# What is being asked
Repeat the records below line by line, exactly, finishing on the line that contains "exchange messages without added loss. *)".

[Saved data entries]
(** The partition phase of the unstable schedule never breaks the quorum:
    with at least three replicas, after any number of rounds, and with the
    next victim failed, more than half of the replicas of the cluster still
    exchange messages without added loss. *)
Theorem unstable_keeps_quorum (n leader : nat) (followers victims : list nat) (victim : nat) (net : network) :
  (3 ≤ n)%nat → nreplicas net = n → leader :: followers ≡ₚ seq 0 n → healed net →
  let during := fail_replica victim (run_schedule (cut_isolated n leader followers
                  ++ (victims ≫= unstable_round n leader followers)) net) in
  ∃ core, NoDup core ∧ (n / 2 + 1 ≤ length core)%nat ∧
    ∀ a b, a ∈ core → b ∈ core → loss during (to_replicas a b) = base_loss.
Proof.
  intros Hn Hnet Hp Hh during.
  assert (Hnd : NoDup (leader :: followers)) by (rewrite Hp; apply NoDup_seq).
  assert (Hlt : ∀ a, a ∈ leader :: followers → (a < nreplicas net)%nat)
    by (intros a; rewrite Hp, elem_of_seq; lia).
  set (group := connected_group n leader followers).
  assert (Hsub : ∀ a, a ∈ group → a ∈ leader :: followers).
  { intros a [->|Ha]%elem_of_cons; [by left|right]. by eapply elem_of_take_in. }
  assert (H0 : connected group None net).
  { intros a b Ha%Hsub%Hlt Hb%Hsub%Hlt _ _. apply (healed_links _ Hh). apply elem_of_app. right.
    unfold replica_links. apply list_elem_of_bind. exists a. split; [|apply elem_of_seq; simpl; lia].
    apply list_elem_of_fmap_2, elem_of_seq. simpl. lia. }
  assert (Hcut : nreplicas (run_schedule (cut_isolated n leader followers) net) = nreplicas net).
  { unfold cut_isolated. case_match; [done|]. simpl. unfold set_partition_loss. by rewrite nreplicas_set_links. }
  destruct (unstable_rounds_connected n leader followers victims (run_schedule (cut_isolated n leader followers) net))
    as [Hc _]; [done|by rewrite Hcut|by apply cut_connected|].
  exists (filter (λ a, a ≠ victim) group).
  assert (Hng : NoDup group).
  { unfold group, connected_group. apply NoDup_cons in Hnd as [Hl Hf]. apply NoDup_cons. split.
    - intros Hin. apply Hl. by eapply elem_of_take_in.
    - eapply sublist_NoDup; [exact Hf|]. apply sublist_take. }
  split_and!.
  - by apply NoDup_filter.
  - assert (Hlen : length group = connected_count n).
    { unfold group, connected_group. simpl. rewrite length_take.
      apply Permutation_length in Hp. rewrite length_seq in Hp. simpl in Hp.
      unfold connected_count. pose proof (Nat.div_mod n 2). lia. }
    pose proof (length_filter_removed group victim Hng) as Hrem.
    rewrite Hlen in Hrem. unfold connected_count in Hrem. pose proof (Nat.div_mod n 2).
    pose proof (Nat.mod_upper_bound n 2). lia.
  - intros a b [Ha1 Ha2]%list_elem_of_filter [Hb1 Hb2]%list_elem_of_filter.
    unfold during. rewrite run_schedule_app. apply (fail_connected group victim); [done|done|done|congruence..].
Qed.

Lemma unstable_keeps_quorum_witness :
  let net := mk_network 5 (λ _, base_loss) (λ _, true) in
  let during := fail_replica 2 (run_schedule (cut_isolated 5 1 [3; 0; 2; 4]%nat
                  ++ ([0; 1]%nat ≫= unstable_round 5 1 [3; 0; 2; 4]%nat)) net) in
  loss during (to_replicas 1 4) = total_loss ∧
  ∃ core, NoDup core ∧ (3 ≤ length core)%nat ∧
    ∀ a b, a ∈ core → b ∈ core → loss during (to_replicas a b) = base_loss.
Proof.
  intros net during. split; [by vm_compute|].
  apply (unstable_keeps_quorum 5 1 [3; 0; 2; 4]%nat [0; 1]%nat 2 net); [lia|done| |done].
  apply (bool_decide_unpack _). by vm_compute.
Defined.

(** The reference database of the final check is that of the most advanced
    replica: when any replica but the first is available and not ignored, the
    chosen one is available and has applied at least as much as each of them. *)
Theorem best_replica_most_advanced (n : nat) (available : nat → bool) (ignored : option nat)
    (last_applied : nat → Z) (s : nat) :
  (1 ≤ s < n)%nat → available s = true → ignored ≠ Some s →
  let b := best_replica n available ignored last_applied in
  available b = true ∧ last_applied s ≤ last_applied b.
Proof.
  intros Hs Ha Hi. destruct (best_replica_fold available ignored last_applied (seq 1 (n - 1)) 0) as [_ Hm].
  apply Hm; [apply elem_of_seq; lia|done|done].
Qed.

Lemma best_replica_most_advanced_witness :
  let available s := negb (s =? 0)%nat in
  let applied s := Z.of_nat (10 * s) in
  available (best_replica 4 available None applied) = true ∧ 30 ≤ applied (best_replica 4 available None applied).
Proof. intros available applied. apply (best_replica_most_advanced 4 available None applied 3); [lia|done|done]. Defined.

(** The replica a schedule asks to ignore is still chosen when it is the
    first. *)
Lemma ignored_replica_chosen :
  best_replica 3 (λ _, true) (Some 0%nat) (λ s, if (s =? 0)%nat then 9 else 5) = 0%nat.
Proof. done. Qed.
Lemma select_explores_witness :
  ∃ a s',
    select ["x y"; "z"] (mkUCB ∅ ∅ 1 2 0 [1%R] [0%R] None) = Ok a s'
    ∧ a ∈ ["x y"; "z"]
    ∧ (∃ tok, tok ∈ split a ∧ _N s' !! tok = Some 0%Z)
    ∧ head ["x y"; "z"] = Some a
    ∧ Forall (λ tok, _N s' !! tok = Some 0%Z) (split a).
Proof.
  apply (select_explores ["x y"; "z"] (mkUCB ∅ ∅ 1 2 0 [1%R] [0%R] None)).
  - reflexivity.
  - reflexivity.
  - discriminate.
  - repeat (constructor; [by vm_compute|]). constructor.
Defined.


(** The precondition that every action has a token is needed: an action
    without tokens has the mean of no scores, [nan], as its score, and
    [max] keeps it when it comes first, nothing being greater than [nan]. *)
Example select_empty_action :
  ∃ s', select [""; "a"] (mkUCB ∅ ∅ 1 2 0 [1%R] [0%R] None) = Ok "" s'.
Proof.
  pose (s := mkUCB ∅ ∅ 1 2 0 [1%R] [0%R] None).
  destruct (select_Ok "" ["a"] s) as (s1 & Hrun & _); [done|].
  assert (scored s "" = ("", NaN)) as Hempty.
  { unfold scored. change (split "") with (@nil string).
    unfold np_mean, np_sum, np_div_int, inf_signed. cbn [fmap list_fmap foldl length].
    rewrite decide_True by done.
    rewrite decide_False by lra. by rewrite decide_False by lra. }
  assert (scored s "a" = ("a", PInf)) as Ha by (by apply scored_fresh).
  rewrite fmap_cons, Hempty, Ha in Hrun. cbn [max_from snd np_gtb fst] in Hrun.
  eexists. exact Hrun.
Qed.

(** ** Well-formedness is an invariant *)

Lemma keeps_well_formed_refl s : keeps_well_formed s s.
Proof. by intros ?. Qed.

Lemma keeps_well_formed_trans s1 s2 s3 :
  keeps_well_formed s1 s2 → keeps_well_formed s2 s3 →
  keeps_well_formed s1 s3.
Proof. unfold keeps_well_formed. auto. Qed.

# Expected answer
(** The partition phase of the unstable schedule never breaks the quorum:
    with at least three replicas, after any number of rounds, and with the
    next victim failed, more than half of the replicas of the cluster still
    exchange messages without added loss. *)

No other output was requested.